Damage caused by termites

Damage from Termites

Attributable to their wood- eating habits, many termite species can do great damage to unprotected buildings and other wooden structures. Their characteristic of remaining concealed often leads to their presence being undetected until the timbers are severely damaged and exhibit surface changes. Once termites have entered a building, they don't limit themselves to timber; they also damage paper, cloth, carpets, and other cellulosic materials. Particles taken from soft plastics, plaster, rubber, and sealants such as silicone rubber and acrylics are frequently employed in construction.

Humans have moved many timber-eating species between continents, but have in addition caused drastic population decline in others through habitat loss and pesticide application.

Safeguards:

As reported by a web site made for pest control in St. Charles, MO http://2niceguys.com, it is recommended to ALWAYS contact an expert when you think that there may be termites present at your property. They also suggest that you keep mulch faraway from your house and porch.
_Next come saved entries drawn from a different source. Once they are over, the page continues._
(** [waitpid(-1)] with the script and the timer as children: when it returns, and whether
    it is the timer that ended. *)
Definition wait_any (r : run) (now t : Z) : Z * bool :=
  let t := Z.max now t in
  match forks r, time r with
  | true, Some d => if now + d <? t then (now + d, false) else if t <? now + d then (t, true) else (t, negb (first r))
  | _, _ => (t, true)
  end.

(** [exec_command] and [PFS_WAIT]. *)
Definition run_script (pfs : bool) (st : runner) (path : bytes) : runner :=
  let r := prog path in
  let log := started st ++ (if forks r then [(path, now st)] else []) in
  if pfs then
    match timer st with
    | None => Runner (now st) None log
    | Some t => let '(n, out) := wait_any r (now st) t in Runner n (if out then None else Some t) log
    end
  else Runner (now st) (timer st) log.

(** What a stage did: the scripts it started, when its caller went on, and whether it
    killed its timer. *)
Record phase := Phase { ph_started : list (bytes * Z); ph_end : Z; ph_killed : bool }.

(** [PFS_SETUP], the loop and [PFS_DONE]; [parent] and [tfork] are the results of the two
    forks.  Without [pfs] nothing is waited for. *)
Definition run_phase (pfs parent tfork : bool) (timeout : timespec) (paths : list bytes) (t0 : Z) : phase :=
  if pfs then
    if parent then
      let st := foldl (run_script true) (Runner t0 (if tfork then Some (ts_ns timeout) else None) []) paths in
      Phase (started st) (now st) (bool_decide (is_Some (timer st)))
    else Phase [] t0 false
  else Phase (started (foldl (run_script false) (Runner t0 None []) paths)) t0 false.

(** An entry of the directory of scripts. *)
Record script_entry := Scr { s_name : bytes; s_reg : bool; s_exec : bool }.

Definition common_paths (stage : bytes) (dir : list script_entry) : list bytes :=
  (fun e => bs "/data/adb/" ++ stage ++ bs ".d/" ++ s_name e) <$> filter (fun e => s_reg e && s_exec e = true) dir.

(** [faccessat] and [access] are asked when the loop reaches a script; [s_exec] and [there]
    are their answers at that time. *)

(** [exec_common_scripts]: [dir] is [None] when the directory cannot be opened.  Returns
    [pfs_timeout] too. *)
Definition exec_common_scripts (stage : bytes) (dir : option (list script_entry)) (parent tfork : bool) (t0 : Z) (timeout : timespec) : timespec * phase :=
  match dir with
  | None => (timeout, Phase [] t0 false)
  | Some dir =>
    let pfs := bool_decide (stage = bs "post-fs-data") in
    let timeout := if pfs then let t := clock_gettime t0 in Ts (tv_sec t + POST_FS_DATA_SCRIPT_MAX_TIME) (tv_nsec t) else timeout in
    (timeout, run_phase pfs parent tfork timeout (common_paths stage dir) t0)
  end.

Definition module_paths (stage : bytes) (modules : list bytes) (there : bytes -> bool) : list bytes :=
  filter (fun p => there p = true) ((fun m => bs "/data/adb/modules/" ++ m ++ bs "/" ++ stage ++ bs ".sh") <$> modules).

(** [exec_module_scripts]: once the time is over the stage is run like a service. *)
Definition exec_module_scripts (stage : bytes) (modules : list bytes) (there : bytes -> bool) (parent tfork : bool) (t0 : Z) (timeout : timespec) : phase :=
  match modules with
  | [] => Phase [] t0 false
  | _ =>
    let pfs := bool_decide (stage = bs "post-fs-data") && negb (ts_gt (clock_gettime t0) timeout) in
    run_phase pfs parent tfork timeout (module_paths stage modules there) t0
  end.
End scripts.

(** ** Command texts *)

(** [bbpath] *)
Definition bbpath (access : bytes -> bool) (tmp : bytes) : bytes :=
  let path := tmp ++ bs "/.magisk/busybox/busybox" in if access path then path else bs "/data/adb/magisk/busybox".

(** [set_script_env]: the variables that are set; [None] is an unset [PATH]. *)
Definition set_script_env (path : option bytes) (tmp : bytes) (zygisk : bool) : outcome (list (bytes * bytes)) :=
  match path with
  | None => Fault
  | Some path => Ret ([(bs "ASH_STANDALONE", bs "1"); (bs "PATH", take 4095 (path ++ bs ":" ++ tmp))] ++ if zygisk then [(bs "ZYGISK_ENABLED", bs "1")] else [])
  end.

Definition lines (l : list bytes) : bytes := concat ((fun s => s ++ [x0a]) <$> l).
Definition quote : bytes := [x22].

Definition install_script (apk pkg : bytes) : bytes := x0a :: lines
  [bs "APK=" ++ apk;
   bs "log -t Magisk " ++ quote ++ bs "pm_install: $APK" ++ quote;
   bs "log -t Magisk " ++ quote ++ bs "pm_install: $(pm install -g -r $APK 2>&1)" ++ quote;
   bs "appops set " ++ pkg ++ bs " REQUEST_INSTALL_PACKAGES allow";
   bs "rm -f $APK"].
Definition uninstall_script (pkg : bytes) : bytes := x0a :: lines
  [bs "PKG=" ++ pkg;
   bs "log -t Magisk " ++ quote ++ bs "pm_uninstall: $PKG" ++ quote;
   bs "log -t Magisk " ++ quote ++ bs "pm_uninstall: $(pm uninstall $PKG 2>&1)" ++ quote].
Definition clear_script (pkg user : bytes) : bytes := x0a :: lines
  [bs "PKG=" ++ pkg;
   bs "USER=" ++ user;
   bs "log -t Magisk " ++ quote ++ bs "pm_clear: $PKG (user=$USER)" ++ quote;
   bs "log -t Magisk " ++ quote ++ bs "pm_clear: $(pm clear --user $USER $PKG 2>&1)" ++ quote].

(** The size of the literal with its NUL: a [%s] or [%d] stands where an argument goes. *)
Definition literal_size (text : bytes) : Z := zlen text + 1.

(** [ssprintf] into a buffer of [size] bytes, read back as the argument of the shell. *)
Definition shell_text (text : bytes) (size : Z) : outcome bytes :=
  let! (buf, _) := vssprintf (zeros size) text size in Ret (cstr buf).

Definition JAVA_PACKAGE_NAME : bytes := bs "io.github.huskydg.magisk".
Definition sh_command (cmds : bytes) : list bytes := [bs "/system/bin/sh"; bs "-c"; cmds].

Definition install_apk (apk : bytes) : outcome (list bytes) :=
  let! cmds := shell_text (install_script apk JAVA_PACKAGE_NAME) (literal_size (install_script (bs "%s") (bs "%s")) + 4096) in Ret (sh_command cmds).
Definition uninstall_pkg (pkg : bytes) : outcome (list bytes) :=
  let! cmds := shell_text (uninstall_script pkg) (literal_size (uninstall_script (bs "%s")) + 256) in Ret (sh_command cmds).
Definition clear_pkg (pkg : bytes) (user_id : Z) : outcome (list bytes) :=
  let! cmds := shell_text (clear_script pkg (to_string user_id)) (literal_size (clear_script (bs "%s") (bs "%d")) + 288) in Ret (sh_command cmds).

(** ** The environment of the scripts *)

Inductive fsop := RmRf (p : bytes) | CpAfc (src dst : bytes) | Chmod (p : bytes) (mode : Z) | MkDir (p : bytes) | Restorecon | ExecAsync (argv : list bytes).

Definition DATABIN : bytes := bs "/data/adb/magisk".

(** [setup_magisk_env] of [core/daemon.cpp]: what is done to the files, and the result.
    [access] and [exec] are the answers when they are asked for. *)
Definition setup_magisk_env (sdk : Z) (access exec : bytes -> bool) (tmp : bytes) : list fsop * bool :=
  let buf := take 4095 ((if 24 <=? sdk then bs "/data/user_de" else bs "/data/user") ++ bs "/0/" ++ JAVA_PACKAGE_NAME ++ bs "/install") in
  let alts := filter (fun alt => access alt = true) [bs "/cache/data_adb/magisk"; bs "/data/magisk"; buf] in
  let base := (alt ← alts; [RmRf DATABIN; CpAfc alt DATABIN; RmRf alt]) ++ [RmRf (bs "/cache/data_adb"); Chmod (bs "/data/adb") 0x1c0;
    MkDir DATABIN; MkDir (bs "/data/adb/modules"); MkDir (bs "/data/adb/post-fs-data.d"); MkDir (bs "/data/adb/service.d"); Restorecon] in
  if negb (exec (DATABIN ++ bs "/busybox")) then (base, false)
  else
    let dir := tmp ++ bs "/.magisk/busybox" in
    let tool name := if exec (DATABIN ++ bs "/" ++ name) then [CpAfc (DATABIN ++ bs "/" ++ name) (tmp ++ bs "/" ++ name)] else [] in
    (base ++ [MkDir dir; CpAfc (DATABIN ++ bs "/busybox") (dir ++ bs "/busybox"); ExecAsync [dir ++ bs "/busybox"; bs "--install"; bs "-s"; dir]]
          ++ tool (bs "magisk32") ++ tool (bs "magiskpolicy"), true).

(** ** The clock *)

Lemma ts_gt_ns a b : 0 <= tv_nsec a < NSEC -> 0 <= tv_nsec b < NSEC -> ts_gt a b = (ts_ns b <? ts_ns a).
Proof.
  intros Ha Hb. unfold ts_gt, ts_ns, NSEC in *. destruct (Z.eqb_spec (tv_sec a) (tv_sec b)) as [E|E]; cbn [negb].
  - rewrite E. apply eq_true_iff_eq. rewrite !Z.ltb_lt. lia.
  - apply eq_true_iff_eq. rewrite !Z.ltb_lt. lia.
Qed.

Lemma clock_ns t : ts_ns (clock_gettime t) = t /\ 0 <= tv_nsec (clock_gettime t) < NSEC.
Proof. unfold ts_ns, clock_gettime, NSEC. cbn. pose proof (Z.div_mod t 1000000000 ltac:(lia)). pose proof (Z.mod_pos_bound t 1000000000 ltac:(lia)). lia. Qed.

(** ** The blocking phase *)

Section blocking.
Context (prog : bytes -> run).
Implicit Types (l : list (bytes * Z)).

(** The script that was started at [tp] has ended by [t]. *)
Definition ended (p : bytes * Z) (t : Z) : Prop := exists d, time (prog p.1) = Some d /\ p.2 + d <= t.

(** Whatever is started before [T] is started after the scripts before it have ended. *)
Definition one_by_one (T : Z) l : Prop := ForallOrdPairs (fun p q => q.2 < T -> ended p q.2) l.

Lemma one_by_one_snoc T l q : one_by_one T l -> (q.2 < T -> Forall (fun p => ended p q.2) l) -> one_by_one T (l ++ [q]).
Proof.
  unfold one_by_one. intros H Hq. induction H as [|p l Hp H IH]; cbn [app]; [repeat constructor|]. constructor.
  - rewrite Forall_app, Forall_singleton. split; [done|]. intros Ht. by apply Hq, Forall_cons in Ht as [? _].
  - apply IH. intros Ht. by apply Hq, Forall_cons in Ht as [_ ?].
Qed.

Definition runnable (paths : list bytes) : list bytes := filter (fun p => forks (prog p) = true) paths.

Definition run_inv (T t0 : Z) (st : runner) : Prop :=
  t0 <= now st /\ now st <= Z.max t0 T /\ one_by_one T (started st) /\
  (timer st = Some T /\ Forall (fun p => ended p (now st)) (started st) \/ timer st = None /\ T <= now st).

Hypothesis durations : forall p d, time (prog p) = Some d -> 0 <= d.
Here are another precautions that might be of assistance

* Avoid contact of susceptible timber with ground by employing termite-resistant concrete, steel, or masonry foundation with proper barriers. All the same, termites are in a position to bridge these with shelter tubes, and it has been known for termites to chew through piping made of soft plastics and even some metals, like lead, to exploit moisture. In general, new buildings should be constructed with embedded physical termite barriers so that there are no easy means for termites to gain concealed entry. While barriers of poisoned soil, so called termite pre- remedy, have been in general use since the 1970s, it is preferable that these be used primarily for existing buildings without effective physical barriers.

* The intent of termite barriers (whether physical, poisoned soil, or a few of the new poisoned plastics) is to stop the termites from gaining unseen access to structures. In most situations, termites attempting to enter a barriered building will be driven into the less favourable approach of building shelter tubes up the exterior walls, and therefore, they can be clearly visible both to the building occupants and an array of predators.

* Timber remedy.

* Use of wood that is naturally impervious to termites such as Syncarpia glomulifera (Turpentine Tree), Callitris glaucophylla (White Cypress), or one or more of the Sequoias. Note that there is no tree species whose every individual tree yields only timbers that are immune to termite damage, so that even with well known termite-resistant timber types, there will sometimes be pieces that are attacked. No types of tree produces timber that is perfectly immune to damage from every species of termite, some individual bits of wood might be attacked.

When termites have already penetrated a building, the first action is typically to ruling the colony with insecticides before taking out the termites' means of access and fixing the problems that encouraged them in the beginning. Baits (feeder stations) with small quantities of disruptive insect hormones or other very slow acting toxins have become the preferred least-toxic management tool in most western countries. This has replaced the dusting of toxins direct into termite tunnels that had been widely done since the early 1930s (originating in Australia). The main dust toxicants have been the inorganic metallic poison arsenic trioxide, insect growth regulators (hormones) like triflumuron and, off late fipronil, a phenyl-pyrazole. Blowing dusts into termite workings is an extremely skilled process. All these slow-acting poisons can be distributed by the workers for hours or weeks prior to any symptoms occur and are efficient enough to destroying the entire colony. More innovative variations include chlorfluazuron, diflubenzuron, hexaflumuron, and novaflumuron as bait toxicants and fipronil and imidacloprid as soil poisons. Soil poisons are the least-preferred way of control as this requires much larger doses of toxin and results in uncontrollable release to the environment.